– Zwykle mówicie, że drużyna, która broniła i robiła to dobrze, nie zasłużyła na zwycięstwo. Mam jednak swoją opinię na ten temat, która jest zupełnie inna, niż wasza – zwrócił się Jose Mourinho do dziennikarzy po przegranym 0:1 pojedynku z Arsenalem.
-Taki jest futbol. Gratulacje dla Kanonierów, wygrali zasłużenie. Osobiście spodziewałem się, że nie zagramy swojej najlepszej piłki. Niektórzy, jak np. Falcao, trenują z nami od tygodnia, a inni dwa i pół tygodnia – zaznaczył portugalski taktyk i jak to ma w swoim zwyczaju – ponarzekał na stan boiska. – Murawa była katastrofalna, piłka chodziła bardzo wolno, pogoda również nie była najlepsza, jednak warunki dla obu zespołów były takie same, więc to akurat nas nie usprawiedliwia.

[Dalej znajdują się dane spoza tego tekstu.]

(* ===== verification/CdcLaws.v ===== *)
(** * Laws of the sequencer

    The order of pending requests, the frontier of the active streams, what a
    flush takes, and the positions it saves. *)

From Stdlib Require Import Sorted.
From stdpp Require Import sorting.
From S2P Require Import Prelude WatchJournal WatchCursor Materializer CdcSequencer CdcSystem.

(** Nothing is in an empty list. *)
Ltac nil_elem := by intros; try match goal with H : _ ∈ [] |- _ => apply elem_of_nil in H end.

Section theorems.
Context {U : Type} `{!TimeUUID U} `{!TimeUUIDLaws U} `{!EqDecision U}.
Notation "a ⊑ b" := (timeKey a ≤ timeKey b)%Z (at level 70, only parsing).
Notation "a ⊏ b" := (timeKey a < timeKey b)%Z (at level 70, only parsing).
Notation earlier := (λ a b : Request U, sq_time a ⊑ sq_time b).
Implicit Types r q : Request U.

(** ** Comparisons *)

Lemma before_spec (a b : U) : (CompareTimeUUID a b <? 0)%Z = true ↔ a ⊏ b.
Proof. rewrite Z.ltb_lt. apply compare_before. Qed.
Lemma before_false (a b : U) : (CompareTimeUUID a b <? 0)%Z = false ↔ b ⊑ a.
Proof. rewrite <- not_true_iff_false, before_spec. lia. Qed.
Lemma after_spec (a b : U) : (0 <? CompareTimeUUID a b)%Z = true ↔ b ⊏ a.
Proof. rewrite Z.ltb_lt. apply compare_after. Qed.
Lemma after_false (a b : U) : (0 <? CompareTimeUUID a b)%Z = false ↔ a ⊑ b.
Proof. rewrite <- not_true_iff_false, after_spec. lia. Qed.
Lemma compare_zero (a b : U) : (CompareTimeUUID a b = 0)%Z → timeKey a = timeKey b.
Proof. intros E. pose proof (compare_before a b). pose proof (compare_after a b). lia. Qed.

(** ** Sorting *)

Lemma less_time r q : namespaceCDCSequenceLess r q = true → sq_time r ⊑ sq_time q.
Proof.
  unfold namespaceCDCSequenceLess. destruct (Z.eqb_spec (CompareTimeUUID (sq_time r) (sq_time q)) 0) as [E|E]; simpl.
  - intros _. apply compare_zero in E. lia.
  - intros H%before_spec. lia.
Qed.
Lemma less_false_time r q : namespaceCDCSequenceLess r q = false → sq_time q ⊑ sq_time r.
Proof.
  unfold namespaceCDCSequenceLess. destruct (Z.eqb_spec (CompareTimeUUID (sq_time r) (sq_time q)) 0) as [E|E]; simpl.
  - intros _. apply compare_zero in E. lia.
  - by intros H%before_false.
Qed.
Lemma insertSorted_perm r l : insertSorted r l ≡ₚ r :: l.
Proof. induction l as [|x l IH]; [done|]. simpl. case_match; [done|]. rewrite IH. constructor. Qed.
Lemma insertSorted_sorted r l : StronglySorted earlier l → StronglySorted earlier (insertSorted r l).
Proof.
  induction 1 as [|x l Hs IH Hx]; simpl; [by repeat constructor|]. destruct (namespaceCDCSequenceLess r x) eqn:E.
  - apply less_time in E. constructor; [by constructor|]. constructor; [done|].
    eapply Forall_impl; [exact Hx|]. simpl. lia.
  - apply less_false_time in E. constructor; [done|]. rewrite insertSorted_perm. by constructor.
Qed.
Lemma foldl_insert_sorted l acc :
  StronglySorted earlier acc →
  StronglySorted earlier (foldl (λ l r, insertSorted r l) acc l) ∧ foldl (λ l r, insertSorted r l) acc l ≡ₚ acc ++ l.
Proof.
  revert acc. induction l as [|r l IH]; intros acc Ha; simpl; [by rewrite app_nil_r|].
  destruct (IH (insertSorted r acc)) as [H1 H2]; [by apply insertSorted_sorted|]. split; [done|].
  rewrite H2, insertSorted_perm. by rewrite <- Permutation_middle.
Qed.
Lemma sortPending_sorted l : StronglySorted earlier (sortPending l).
Proof. apply foldl_insert_sorted. constructor. Qed.
Lemma sortPending_perm l : sortPending l ≡ₚ l.
Proof. apply (foldl_insert_sorted l []). constructor. Qed.

(** ** Frontiers *)

Lemma frontierOf_spec ids (wm : gmap string U) acc res :
  frontierOf ids wm acc = Some res →
  (∀ x, x ∈ ids → ∃ w, wm !! x = Some w ∧ ∀ f, res = Some f → f ⊑ w) ∧
  (∀ a f, acc = Some a → res = Some f → f ⊑ a) ∧ (res = None → ids = [] ∧ acc = None).
Proof.
  revert acc. induction ids as [|x ids IH]; intros acc H; simpl in H.
  - injection H as <-. split; [by intros x ?%elem_of_nil|]. split; [|done]. intros a f -> [= ->]. lia.
  - destruct (wm !! x) as [w|] eqn:Ew; [|done]. apply IH in H as (H1 & H2 & H3).
    assert (∀ f, res = Some f → f ⊑ w ∧ ∀ a, acc = Some a → f ⊑ a) as Hf.
    { intros f ->. destruct acc as [a|]; [|split; [by eapply H2|done]].
      destruct (CompareTimeUUID w a <? 0)%Z eqn:E.
      - apply before_spec in E. pose proof (H2 w f eq_refl eq_refl). split; [done|]. intros ? [= <-]. lia.
      - apply before_false in E. pose proof (H2 a f eq_refl eq_refl). split; [lia|]. by intros ? [= <-]. }
    split; [|split].
    + intros y [->|Hy]%elem_of_cons; [|by apply H1]. exists w. split; [done|]. intros f Hfr. exact (proj1 (Hf f Hfr)).
    + intros a f Ha Hfr. exact (proj2 (Hf f Hfr) a Ha).
    + intros ->. destruct H3 as [_ H3]; [done|]. exfalso. destruct acc as [a|]; [destruct (CompareTimeUUID w a <? 0)%Z|]; done.
Qed.

(** ** What a flush takes *)


Lemma takeReady_spec ask fr rs f f' :
  takeReady ask fr rs f = Ok f' →
  ∃ ts rest, rs = ts ++ rest ∧ fl_taken f' = fl_taken f ++ ts ∧
    (∀ w q, fr = Some w → q ∈ ts → sq_time q ⊑ w) ∧
    (fr = None → rest = []) ∧ (∀ w q rest', fr = Some w → rest = q :: rest' → w ⊏ sq_time q) ∧
    (∀ c, c ∈ fl_changes f → c ∈ fl_changes f') ∧
    (∀ q, q ∈ ts → (decide_ ask q).2 = true → ∀ c, c ∈ changesOf q → c ∈ fl_changes f') ∧
    (∀ q, q ∈ ts → (decide_ ask q).2 = false → sq_progressOnly q = false → sq_gated q = true) ∧
    (fl_frontier f', fl_has f') =
      foldl (λ a q, if (decide_ ask q).2 then (sq_time q, true) else a) (fl_frontier f, fl_has f) ts.
Proof.
  revert f. induction rs as [|r rs IH]; intros f H; simpl in H.
  - injection H as <-. exists [], []. split_and!; try done; try nil_elem. by rewrite app_nil_r.
  - destruct (match fr with Some w => (0 <? CompareTimeUUID (sq_time r) w)%Z | None => false end) eqn:Efr.
    + injection H as <-. exists [], (r :: rs). destruct fr as [w|]; [|done]. apply after_spec in Efr.
      split_and!; try done; try nil_elem; [by rewrite app_nil_r|]. by intros ? ? ? [= <-] [= -> ->].
    + destruct (if sq_gated r then ask r else Ok true) as [b|e] eqn:Eb; [|done].
      assert ((decide_ ask r).2 = b && negb (sq_progressOnly r)) as Ed by (unfold decide_; simpl; by rewrite Eb).
      rewrite <- Ed in H. apply IH in H as (ts & rest & -> & Ht & Hle & Hn & Hr & Hc & Hp & Hg & Hf).
      exists (r :: ts), rest. split; [done|]. split; [rewrite Ht; by destruct (decide_ ask r).2; simpl; rewrite <- app_assoc|].
      split; [|split; [done|split; [done|split; [|split; [|split]]]]].
      * intros w q -> [->|Hq]%elem_of_cons; [by apply after_false|by eapply Hle].
      * intros c Hc'. apply Hc. destruct (decide_ ask r).2; simpl; set_solver.
      * intros q [->|Hq]%elem_of_cons Hd; [|by apply Hp]. intros c Hc'. apply Hc. rewrite Hd. simpl. set_solver.
      * intros q [->|Hq]%elem_of_cons; [|by apply Hg]. rewrite Ed. intros Hd Hpo. rewrite Hpo in Hd.
        destruct (sq_gated r); [done|]. by injection Eb as <-.
      * cbn [foldl]. rewrite Hf. by destruct (decide_ ask r).2.
Qed.

(** The last request of each stream. *)
Lemma latestProgress_snoc l r : latestProgress (l ++ [r]) = <[sq_stream r := r]> (latestProgress l).
Proof. unfold latestProgress. by rewrite foldl_app. Qed.
Lemma latestProgress_spec l x q :
  latestProgress l !! x = Some q →
  q ∈ l ∧ sq_stream q = x ∧ (StronglySorted earlier l → ∀ p, p ∈ l → sq_stream p = x → sq_time p ⊑ sq_time q).
Proof.
  induction l as [|r l IH] using rev_ind; [unfold latestProgress; simpl; by rewrite lookup_empty|]. rewrite latestProgress_snoc.
  destruct (decide (sq_stream r = x)) as [<-|Hne].
  - rewrite lookup_insert_eq. intros [= <-]. split; [set_solver|]. split; [done|]. intros Hs p Hp _.
    apply elem_of_app in Hp as [Hp| ->%list_elem_of_singleton]; [|lia].
    apply StronglySorted_app_1_elem_of with (x1 := p) (x2 := r) in Hs; [done..|]. by apply list_elem_of_singleton.
  - rewrite lookup_insert_ne by done. intros (Hq & Hx & Hs)%IH. split; [set_solver|]. split; [done|]. intros Hss p Hp Hpx.
    apply elem_of_app in Hp as [Hp| ->%list_elem_of_singleton]; [|done].
    apply Hs; [|done..]. by eapply StronglySorted_app_1_l.
Qed.
Lemma latestProgress_has l q : q ∈ l → is_Some (latestProgress l !! sq_stream q).
Proof.
  induction l as [|r l IH] using rev_ind; [by intros ?%elem_of_nil|]. rewrite latestProgress_snoc.
  intros [Hq| ->%list_elem_of_singleton]%elem_of_app; [|rewrite lookup_insert_eq; eauto].
  destruct (decide (sq_stream r = sq_stream q)) as [E|E]; [rewrite E, lookup_insert_eq; eauto|].
  rewrite lookup_insert_ne by done. by apply IH.
Qed.
(** Saving the positions of [toMark] in their order leaves the last of each stream. *)
Definition markAll (l : list (Request U)) (m : gmap string U) : gmap string U :=
  foldl (λ m r, <[sq_stream r := sq_time r]> m) m l.
Lemma markAll_filter (P : Request U → Prop) `{!∀ r, Decision (P r)} l m x q :
  latestProgress l !! x = Some q → P q → markAll (filter P l) m !! x = Some (sq_time q).
Proof.
  revert q. induction l as [|r l IH] using rev_ind; intros q; [unfold latestProgress; simpl; by rewrite lookup_empty|].
  rewrite latestProgress_snoc, filter_app. unfold markAll. rewrite foldl_app.
  destruct (decide (sq_stream r = x)) as [<-|Hne].
  - rewrite lookup_insert_eq. intros [= <-] Hp. rewrite filter_cons_True, filter_nil by done. simpl. by rewrite lookup_insert_eq.
  - rewrite lookup_insert_ne by done. intros Hq Hp. rewrite filter_cons, filter_nil.
    case_decide; simpl; [rewrite lookup_insert_ne by done|]; by apply IH.
Qed.
Lemma markAll_toMark l m x q : latestProgress l !! x = Some q → markAll (toMark l) m !! x = Some (sq_time q).
Proof.
  intros H. unfold toMark. apply markAll_filter; [done|]. pose proof (latestProgress_spec _ _ _ H) as (_ & -> & _). by rewrite H.
Qed.
End theorems.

„The Special One” nie uniknął również pytań o Diego Costę. – Dwa dni temu trenował z nami i był gotowy na mecz. Natomiast w piątek odbył normalną sesję treningową i wszystko było w porządku. W sobotę powiedział jednak, że nie czuje się w pełni sił – wyjaśnił. – Dzięki temu Falcao dostał okazję, by spędzić trochę minut na boisku. Z Fiorentiną zagra od początku. Mamy także Remiego, więc jeśli brakuje nam Costy, mogę skorzystać z usług dwóch innych napastników.